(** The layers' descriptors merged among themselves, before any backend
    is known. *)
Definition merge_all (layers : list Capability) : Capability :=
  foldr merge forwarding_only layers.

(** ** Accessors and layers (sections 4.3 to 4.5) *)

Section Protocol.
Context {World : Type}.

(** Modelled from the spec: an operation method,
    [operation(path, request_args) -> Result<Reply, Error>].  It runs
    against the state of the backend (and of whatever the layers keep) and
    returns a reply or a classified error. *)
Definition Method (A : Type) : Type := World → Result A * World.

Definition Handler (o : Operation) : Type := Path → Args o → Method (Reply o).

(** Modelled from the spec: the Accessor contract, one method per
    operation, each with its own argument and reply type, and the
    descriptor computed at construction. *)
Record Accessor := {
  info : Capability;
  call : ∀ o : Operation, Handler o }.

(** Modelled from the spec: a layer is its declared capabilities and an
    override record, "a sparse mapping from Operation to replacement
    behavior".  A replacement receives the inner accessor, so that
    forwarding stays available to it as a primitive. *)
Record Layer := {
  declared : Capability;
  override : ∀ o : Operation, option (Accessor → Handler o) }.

========================

Transcribe the data exactly.

(** The layers' descriptors merged among themselves, before any backend
    is known. *)
Definition merge_all (layers : list Capability) : Capability :=
  foldr merge forwarding_only layers.

(** ** Accessors and layers (sections 4.3 to 4.5) *)

Section Protocol.
Context {World : Type}.

(** Modelled from the spec: an operation method,
    [operation(path, request_args) -> Result<Reply, Error>].  It runs
    against the state of the backend (and of whatever the layers keep) and
    returns a reply or a classified error. *)
Definition Method (A : Type) : Type := World → Result A * World.

Definition Handler (o : Operation) : Type := Path → Args o → Method (Reply o).

(** Modelled from the spec: the Accessor contract, one method per
    operation, each with its own argument and reply type, and the
    descriptor computed at construction. *)
Record Accessor := {
  info : Capability;
  call : ∀ o : Operation, Handler o }.

(** Modelled from the spec: a layer is its declared capabilities and an
    override record, "a sparse mapping from Operation to replacement
    behavior".  A replacement receives the inner accessor, so that
    forwarding stays available to it as a primitive. *)
Record Layer := {
  declared : Capability;
  override : ∀ o : Operation, option (Accessor → Handler o) }.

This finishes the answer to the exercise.